## Description of the task
What you return should match every entry, character for character.

[[ Task material, beginning ]]

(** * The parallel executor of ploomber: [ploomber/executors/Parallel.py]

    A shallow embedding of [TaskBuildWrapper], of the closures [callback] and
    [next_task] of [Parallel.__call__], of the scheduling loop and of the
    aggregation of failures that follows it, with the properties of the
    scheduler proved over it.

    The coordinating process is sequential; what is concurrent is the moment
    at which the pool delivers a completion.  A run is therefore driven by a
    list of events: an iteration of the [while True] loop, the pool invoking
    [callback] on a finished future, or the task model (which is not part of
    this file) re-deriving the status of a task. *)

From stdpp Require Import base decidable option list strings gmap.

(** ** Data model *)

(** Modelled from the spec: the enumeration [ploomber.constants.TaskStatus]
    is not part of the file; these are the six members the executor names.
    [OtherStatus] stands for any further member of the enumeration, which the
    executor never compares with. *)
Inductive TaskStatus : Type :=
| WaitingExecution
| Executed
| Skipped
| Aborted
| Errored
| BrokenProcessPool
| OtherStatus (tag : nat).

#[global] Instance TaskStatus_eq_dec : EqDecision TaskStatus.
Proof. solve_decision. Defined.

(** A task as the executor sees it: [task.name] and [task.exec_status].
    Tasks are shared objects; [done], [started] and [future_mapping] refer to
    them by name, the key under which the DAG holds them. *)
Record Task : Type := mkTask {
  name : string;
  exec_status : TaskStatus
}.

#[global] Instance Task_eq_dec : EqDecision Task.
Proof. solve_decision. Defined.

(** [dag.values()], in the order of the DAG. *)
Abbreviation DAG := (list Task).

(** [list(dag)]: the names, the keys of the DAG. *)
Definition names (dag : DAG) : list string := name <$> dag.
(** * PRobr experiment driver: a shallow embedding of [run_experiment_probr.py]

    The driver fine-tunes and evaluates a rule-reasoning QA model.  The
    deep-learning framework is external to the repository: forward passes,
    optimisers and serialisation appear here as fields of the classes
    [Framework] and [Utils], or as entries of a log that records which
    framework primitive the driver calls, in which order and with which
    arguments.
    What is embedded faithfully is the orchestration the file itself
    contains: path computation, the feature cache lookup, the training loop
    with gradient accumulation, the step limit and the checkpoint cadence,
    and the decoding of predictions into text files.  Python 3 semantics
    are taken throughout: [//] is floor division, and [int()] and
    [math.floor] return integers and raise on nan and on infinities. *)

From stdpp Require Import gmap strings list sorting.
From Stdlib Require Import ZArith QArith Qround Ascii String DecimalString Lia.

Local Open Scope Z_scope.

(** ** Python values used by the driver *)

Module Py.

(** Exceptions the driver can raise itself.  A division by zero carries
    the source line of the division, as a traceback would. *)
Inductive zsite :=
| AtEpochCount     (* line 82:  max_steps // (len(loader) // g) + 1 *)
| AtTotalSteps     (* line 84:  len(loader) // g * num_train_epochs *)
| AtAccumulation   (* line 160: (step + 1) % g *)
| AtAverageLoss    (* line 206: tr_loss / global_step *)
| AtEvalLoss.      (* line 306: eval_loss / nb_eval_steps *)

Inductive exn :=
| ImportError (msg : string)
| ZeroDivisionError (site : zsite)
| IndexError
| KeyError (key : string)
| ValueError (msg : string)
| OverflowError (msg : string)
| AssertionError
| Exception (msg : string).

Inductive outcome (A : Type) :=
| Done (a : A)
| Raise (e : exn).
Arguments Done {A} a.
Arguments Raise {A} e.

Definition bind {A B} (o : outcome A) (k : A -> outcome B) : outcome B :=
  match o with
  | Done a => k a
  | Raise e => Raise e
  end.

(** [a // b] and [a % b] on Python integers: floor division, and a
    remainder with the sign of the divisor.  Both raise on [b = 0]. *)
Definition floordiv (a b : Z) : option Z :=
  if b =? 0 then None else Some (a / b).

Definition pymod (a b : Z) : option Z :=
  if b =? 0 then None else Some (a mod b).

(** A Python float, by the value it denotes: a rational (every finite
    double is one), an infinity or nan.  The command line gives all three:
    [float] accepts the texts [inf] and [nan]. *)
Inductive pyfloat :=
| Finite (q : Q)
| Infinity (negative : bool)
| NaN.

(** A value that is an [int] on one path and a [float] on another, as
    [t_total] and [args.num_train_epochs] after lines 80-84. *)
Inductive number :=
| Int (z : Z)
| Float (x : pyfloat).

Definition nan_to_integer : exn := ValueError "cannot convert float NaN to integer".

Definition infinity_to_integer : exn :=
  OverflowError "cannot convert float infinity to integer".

[[ Task material, end ]]

## Written answer
(** * The parallel executor of ploomber: [ploomber/executors/Parallel.py]

    A shallow embedding of [TaskBuildWrapper], of the closures [callback] and
    [next_task] of [Parallel.__call__], of the scheduling loop and of the
    aggregation of failures that follows it, with the properties of the
    scheduler proved over it.

    The coordinating process is sequential; what is concurrent is the moment
    at which the pool delivers a completion.  A run is therefore driven by a
    list of events: an iteration of the [while True] loop, the pool invoking
    [callback] on a finished future, or the task model (which is not part of
    this file) re-deriving the status of a task. *)

From stdpp Require Import base decidable option list strings gmap.

(** ** Data model *)

(** Modelled from the spec: the enumeration [ploomber.constants.TaskStatus]
    is not part of the file; these are the six members the executor names.
    [OtherStatus] stands for any further member of the enumeration, which the
    executor never compares with. *)
Inductive TaskStatus : Type :=
| WaitingExecution
| Executed
| Skipped
| Aborted
| Errored
| BrokenProcessPool
| OtherStatus (tag : nat).

#[global] Instance TaskStatus_eq_dec : EqDecision TaskStatus.
Proof. solve_decision. Defined.

(** A task as the executor sees it: [task.name] and [task.exec_status].
    Tasks are shared objects; [done], [started] and [future_mapping] refer to
    them by name, the key under which the DAG holds them. *)
Record Task : Type := mkTask {
  name : string;
  exec_status : TaskStatus
}.

#[global] Instance Task_eq_dec : EqDecision Task.
Proof. solve_decision. Defined.

(** [dag.values()], in the order of the DAG. *)
Abbreviation DAG := (list Task).

(** [list(dag)]: the names, the keys of the DAG. *)
Definition names (dag : DAG) : list string := name <$> dag.
(** * PRobr experiment driver: a shallow embedding of [run_experiment_probr.py]

    The driver fine-tunes and evaluates a rule-reasoning QA model.  The
    deep-learning framework is external to the repository: forward passes,
    optimisers and serialisation appear here as fields of the classes
    [Framework] and [Utils], or as entries of a log that records which
    framework primitive the driver calls, in which order and with which
    arguments.
    What is embedded faithfully is the orchestration the file itself
    contains: path computation, the feature cache lookup, the training loop
    with gradient accumulation, the step limit and the checkpoint cadence,
    and the decoding of predictions into text files.  Python 3 semantics
    are taken throughout: [//] is floor division, and [int()] and
    [math.floor] return integers and raise on nan and on infinities. *)

From stdpp Require Import gmap strings list sorting.
From Stdlib Require Import ZArith QArith Qround Ascii String DecimalString Lia.

Local Open Scope Z_scope.

(** ** Python values used by the driver *)

Module Py.

(** Exceptions the driver can raise itself.  A division by zero carries
    the source line of the division, as a traceback would. *)
Inductive zsite :=
| AtEpochCount     (* line 82:  max_steps // (len(loader) // g) + 1 *)
| AtTotalSteps     (* line 84:  len(loader) // g * num_train_epochs *)
| AtAccumulation   (* line 160: (step + 1) % g *)
| AtAverageLoss    (* line 206: tr_loss / global_step *)
| AtEvalLoss.      (* line 306: eval_loss / nb_eval_steps *)

Inductive exn :=
| ImportError (msg : string)
| ZeroDivisionError (site : zsite)
| IndexError
| KeyError (key : string)
| ValueError (msg : string)
| OverflowError (msg : string)
| AssertionError
| Exception (msg : string).

Inductive outcome (A : Type) :=
| Done (a : A)
| Raise (e : exn).
Arguments Done {A} a.
Arguments Raise {A} e.

Definition bind {A B} (o : outcome A) (k : A -> outcome B) : outcome B :=
  match o with
  | Done a => k a
  | Raise e => Raise e
  end.

(** [a // b] and [a % b] on Python integers: floor division, and a
    remainder with the sign of the divisor.  Both raise on [b = 0]. *)
Definition floordiv (a b : Z) : option Z :=
  if b =? 0 then None else Some (a / b).

Definition pymod (a b : Z) : option Z :=
  if b =? 0 then None else Some (a mod b).

(** A Python float, by the value it denotes: a rational (every finite
    double is one), an infinity or nan.  The command line gives all three:
    [float] accepts the texts [inf] and [nan]. *)
Inductive pyfloat :=
| Finite (q : Q)
| Infinity (negative : bool)
| NaN.

(** A value that is an [int] on one path and a [float] on another, as
    [t_total] and [args.num_train_epochs] after lines 80-84. *)
Inductive number :=
| Int (z : Z)
| Float (x : pyfloat).

Definition nan_to_integer : exn := ValueError "cannot convert float NaN to integer".

Definition infinity_to_integer : exn :=
  OverflowError "cannot convert float infinity to integer".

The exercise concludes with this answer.